Answer: This is a complex issue. Remember that your child might be unable to articulate the problem unless you are able to calmly assess the issues and handle the situation in a nurturing way. Many of the symptoms of school avoidance (headaches, stomach aches, nausea) will precede overt refusal. Let’s discuss some of the factors at play.
- School – your child might perceive some safety factor in the classroom or school. Unfortunately, fire drills are almost a thing of the past, replaced by something much more frightening – live shooter drills. I cannot imagine what goes through a child’s head when the ways to deal with this problem are discussed. Run, hide and fight instructions to avoid getting shot are pretty scary.
- Teacher – your child might have some real or perceived issue with the teacher or teachers on an acute or chronic basis. Meet with the teacher (and, if necessary, the school administration) to see what their take on the problem is.
- Toileting – some children can experience issues with using the toilet in a public place, and this problem can arise anew because of an issue that they do not want to discuss.
- School performance – the fear of poor performance or not living up to family expectations can lead to school avoidance. Sometimes learning difficulties can go unrecognized and unreported.

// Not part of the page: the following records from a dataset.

(** Decides the comparisons of lengths in the goal, by the test that holds. *)
Ltac len_tests :=
  repeat match goal with
  | |- context [?a <? ?b] =>
      first [ rewrite (proj2 (Z.ltb_ge a b)) by (autorewrite with go; lia)
            | rewrite (proj2 (Z.ltb_lt a b)) by (autorewrite with go; lia) ]
  | |- context [?a <=? ?b] =>
      first [ rewrite (proj2 (Z.leb_gt a b)) by (autorewrite with go; lia)
            | rewrite (proj2 (Z.leb_le a b)) by (autorewrite with go; lia) ]
  | |- context [?a =? ?b] =>
      first [ rewrite (proj2 (Z.eqb_neq a b)) by (autorewrite with go; lia)
            | rewrite (proj2 (Z.eqb_eq a b)) by (autorewrite with go; lia) ]
  end; cbn [orb andb negb].

(** ** Handshake messages *)

#[export] Instance handshake_codec :
  Codec (fun _ => True) MarshalHandshakeMessage UnmarshalHandshakeMessage.
Proof.
  split.
  - intros [t body] b rest _. unfold MarshalHandshakeMessage. cbn [hm_Type hm_Body].
    case_goal; [done|]. intros [= <-]. bool_to_prop. pose proof (len_nonneg body).
    pose proof (len_nonneg rest).
    unfold UnmarshalHandshakeMessage, handshakeHeaderLen.
    change (slice 1 4 (?x ++ rest)) with (putUint24 (len body) ++ []).
    rewrite readUint24_put by lia. len_tests.
    rewrite slice_add, sliceFrom_add by lia.
    change (sliceFrom 4 (?x ++ rest)) with (body ++ rest).
    by rewrite sliceTo_app_exact, sliceFrom_app_exact.
  - intros x [t body] rest. unfold UnmarshalHandshakeMessage, handshakeHeaderLen. cbv zeta.
    case_goal; [done|]. bool_to_prop.
    destruct (len_ge4 x) as (a & b & c & d & l & ->); [done|].
    change (slice 1 4 _) with [b; c; d]. pose proof (readUint24_range b c d []) as Hr.
    case_goal; [done|]. case_goal; [done|]. bool_to_prop. autorewrite with go in *.
    rewrite slice_add, sliceFrom_add by lia. change (sliceFrom 4 _) with l.
    intros [= <- <- <-]. split; [done|].
    unfold MarshalHandshakeMessage. cbn [hm_Type hm_Body].
    rewrite len_sliceTo by lia. len_tests. eexists. split; [reflexivity|].
    rewrite putUint24_read. cbn [app nth]. by rewrite sliceTo_sliceFrom.
Qed.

- Peers – your child might be having problems with peer relationships or even bullying. Friendships that have turned sour can cause a great deal of anxiety, and certainly bullying can be a major factor for children having distress at school and wanting to stay home.
- Family – family stress (illness, financial issues, divorce, etc.) can have a profound impact on children.
- School bus – the number of children riding the bus now is less than decades ago, but safety issues still persist, and bullying behavior is often present. Find out what is happening on the bus.
As you are doing your inventory of things to understand about your child and school, sit down with them and just talk. I cannot emphasize enough about the need to empathize with him, to be supportive, to be sympathetic and try to be non-judgmental. As parents, we are all too often quick to judge the situation and offer a snap analysis and action plan to correct the problem. Such an approach might signal to your child that you don’t really care and are not willing to listen. Actively explore the following –
- Child – What do they see as the problem? (Remember that they might not be able to tell you right away. They might be very emotional about it, or they might not want to upset you.) How are things with the teacher? How are things with the other students? Is anybody bothering you? How can we work on this together?
- Teacher – express your concern that your child is having problems and what do they think is happening. Is classwork going ok? Remember that you are the child’s primary advocate so speak up (politely) as needed.
Again, there is usually no quick solution. Adopt a plan (parent escort to school, temporary changes, or whatever) and stick with it. Be calm and gently persistent. Consult with your pediatrician as needed.